• **DATA FOR REVIEW**
(** The publication of the second snapshot, made by [make_manifest] at [t]. *)
Definition sample_publication (t : Z) : publication := mkPublication 1 6 (Some (sample_payload [x02])) None t true.
Definition sample_ref : ObjectRef := snap_ref sample_options (sample_publication 20) (sample_payload [x02]).
Definition sample_next (t : Z) : next :=
  make_manifest sample_options (sample_call t [x02] Answered) (sample_publication t) sample_ref None EmptyString first_ship.1.2.
Definition sample_manifest (t : Z) : Manifest :=
  match sample_next t with
  | At (PutManifest _ m) => m
  | _ => mkManifest 0 EmptyString 0 0 0 0 (mkRef EmptyString 0 EmptyString) None EmptyString 0
  end.

Definition stored_manifest : object := default (mkObject [] 0 0) (objects second_ship.1.1 !! MKey (sample_manifest 20)).

Definition fenced_result (n : next) : bool := match n with Done (Err (ErrFenced _)) => true | _ => false end.
Definition store_error (n : next) : bool := match n with Done (Err ErrStore) => true | _ => false end.

Lemma transient_pointer_failure_fences_the_controller_witness :
  store_error second_ship.2 = true /\
  fenced_result (Ship sample_options (sample_call 30 [x02] Answered) (quiet 30 [x02]) 6 false
                   second_ship.1.1 second_ship.1.2).2 = true /\
  publish sample_options [sample_call 20 [x02] Unsent] second_ship.1.1 first_ship.1.2
      (At (PutPointer (sample_publication 20) (sample_manifest 20)))
    = (second_ship.1.1, first_ship.1.2, Done (Err ErrStore)) /\
  publish sample_options [sample_call 30 [x02] Answered; sample_call 30 [x02] Answered] second_ship.1.1 first_ship.1.2
      (At (PutManifest (sample_publication 30) (sample_manifest 30)))
    = (second_ship.1.1, first_ship.1.2, Done (Err (ErrFenced "manifest sequence collision"))).
Proof.
  split; [vm_compute; reflexivity|]. split; [vm_compute; reflexivity|].
  apply (transient_pointer_failure_fences_the_controller sample_options (sample_call 20 [x02] Answered)
    (sample_publication 20) sample_ref None EmptyString (sample_call 30 [x02] Answered) (sample_publication 30) sample_ref
    None EmptyString first_ship.1.2 second_ship.1.1 (sample_manifest 20) (sample_manifest 30) stored_manifest
    (sample_call 20 [x02] Unsent) (sample_call 30 [x02] Answered) (sample_call 30 [x02] Answered));
    first [discriminate|vm_compute; reflexivity].
Defined.
End ReplicateProofs.
Lemma publishing_kept T T' s s' sh since st : moves s s' -> T <= T' ->
  (live T' s' sh since -> forall k ob, k <> pointerKey o -> objects s !! k = Some ob ->
     (k ∈ cur_refs sh \/ since - skew <= lastModified ob) -> objects s' !! k = Some ob) ->
  publishing T s sh since st -> publishing T' s' sh since st.
Proof.
  intros Hm Ht Hk [Hs Hsh Hshape Hn]. split; [lia|by eapply moves_shipper|done|]. intros Hl.
  apply (Forall_impl _ _ _ (Hn (live_before _ _ _ _ _ _ Hm Ht Hsh Hl))). intros nd (Hne & ob & Ho & Hp & Hy).
  split; [done|]. exists ob. split_and!; [by apply Hk|done|done].
Qed.

(** A change in which nothing but the pointer is overwritten, and the pointer
    moves only to a recovery point made of objects the last one named or that
    are young. *)
Record change (T : Z) (s s' : cloud) : Prop := mkChange {
  ch_moves : moves s s';
  ch_grows : grows o s s';
  ch_refs pob m : objects s !! pointerKey o = Some pob -> content pob = enc m ->
    exists pob' m', objects s' !! pointerKey o = Some pob' /\ content pob' = enc m' /\
      forall k, k ∈ refs_of (MKey m') m' -> k ∈ refs_of (MKey m) m \/
        k <> pointerKey o /\ exists ob, objects s' !! k = Some ob /\ T - ship_time - skew <= lastModified ob }.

• **TASK DESCRIPTION**
Exactly the lines between the one containing "first [discriminate|vm_compute; reflexivity]." and the end of the material, both ends included, must be retyped, with nothing added.

• **YOUR RESPONSE**
    first [discriminate|vm_compute; reflexivity].
Defined.
End ReplicateProofs.
Lemma publishing_kept T T' s s' sh since st : moves s s' -> T <= T' ->
  (live T' s' sh since -> forall k ob, k <> pointerKey o -> objects s !! k = Some ob ->
     (k ∈ cur_refs sh \/ since - skew <= lastModified ob) -> objects s' !! k = Some ob) ->
  publishing T s sh since st -> publishing T' s' sh since st.
Proof.
  intros Hm Ht Hk [Hs Hsh Hshape Hn]. split; [lia|by eapply moves_shipper|done|]. intros Hl.
  apply (Forall_impl _ _ _ (Hn (live_before _ _ _ _ _ _ Hm Ht Hsh Hl))). intros nd (Hne & ob & Ho & Hp & Hy).
  split; [done|]. exists ob. split_and!; [by apply Hk|done|done].
Qed.

(** A change in which nothing but the pointer is overwritten, and the pointer
    moves only to a recovery point made of objects the last one named or that
    are young. *)
Record change (T : Z) (s s' : cloud) : Prop := mkChange {
  ch_moves : moves s s';
  ch_grows : grows o s s';
  ch_refs pob m : objects s !! pointerKey o = Some pob -> content pob = enc m ->
    exists pob' m', objects s' !! pointerKey o = Some pob' /\ content pob' = enc m' /\
      forall k, k ∈ refs_of (MKey m') m' -> k ∈ refs_of (MKey m) m \/
        k <> pointerKey o /\ exists ob, objects s' !! k = Some ob /\ T - ship_time - skew <= lastModified ob }.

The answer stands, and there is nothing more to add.